Roles of charge interactions on astringency of whey proteins at low pH

Whey proteins are a major ingredient in sports drink and functional beverages. At low pH, whey proteins are astringent, which may be undesirable in some applications. Understanding the astringency mechanism of whey proteins at low pH could lead to developing ways to minimize the astringency. This study compared the astringency of β-lactoglobulin (β-LG) at low pH with phosphate buffer controls having the same amount of phosphate and at similar pH. Results showed that β-LG samples were more astringent than phosphate buffers, indicating that astringency was not caused by acid alone and that proteins contribute to astringency. When comparing among various whey protein isolates (WPI) and lactoferrin at pH 3.5, 4.5, and 7.0, lactoferrin was astringent at pH 7.0 where no acid was added.
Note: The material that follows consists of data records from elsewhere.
(** An alarm for another year, and a tick every second, once *)
Definition demo_late : drv nat unit (plic_t rtc_fn rtc_ptr) :=
  Drv (<[RTC_ALARM_DATE := bf_set year 5 0]> (λ _, 0)) rtc_instance demo_tm demo_tm demo_irqs.
Lemma rtc_single_shot_tick_stops_alarm_witness :
  ∃ d' w', rtc_irq_callback (quiet demo_run) (foldl run_op demo_late demo_ops, []) = Ok (0, (d', w')) ∧
    tick_enable_by_alarm (inst d') = true ∧ fget alarm_enable (regs d') = 1 ∧
    fget tick_enable (regs d') = 0 ∧ ¬ tick_shared d'.
Proof.
  assert (tick_shared demo_late) as Hd by (split; [done|done|by intros [[? ?]|[? ?]]]).
  assert (tick_shared (foldl run_op demo_late demo_ops)) as Hsh.
  { cbn [foldl demo_ops]. by repeat (apply run_op_shared; [done|]). }
  apply (rtc_single_shot_tick_stops_alarm demo_run (foldl run_op demo_late demo_ops) []).
  - vm_compute; reflexivity.
  - exact Hsh.
  - reflexivity.
  - intros now alarm E1 E2.
    apply (f_equal (λ x, match x with Ok (Some t, _) => tm_year t | _ => 0 end)) in E1, E2.
    assert (tm_year now = -1900) as Y1 by (rewrite <-E1; vm_compute; reflexivity).
    assert (tm_year alarm = -1895) as Y2 by (rewrite <-E2; vm_compute; reflexivity).
    assert (rtc_alarm_get_mask (regs (foldl run_op demo_late demo_ops)) = 0x80) as -> by (vm_compute; reflexivity).
    assert (tick_mode_by_user (inst (foldl run_op demo_late demo_ops)) = 0) as -> by reflexivity.
    unfold alarm_hit. cbn [forallb]. rewrite Y1, Y2. done.
  - reflexivity.
  - reflexivity.
Defined.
In contrast, astringency of all WPI decreased at pH 7.0. This can be explained by lactoferrin remaining positively charged at pH 7.0 and able to interact with negatively charged saliva proteins, whereas the negatively charged WPI would not interact. Charge interactions were further supported by β-LG or lactoferrin and salivary proteins precipitating when mixed at conditions where β-LG, lactoferrin, or saliva themselves did not precipitate. It can be concluded that interactions between positively charged whey proteins and salivary proteins play a role in astringency of proteins at low pH.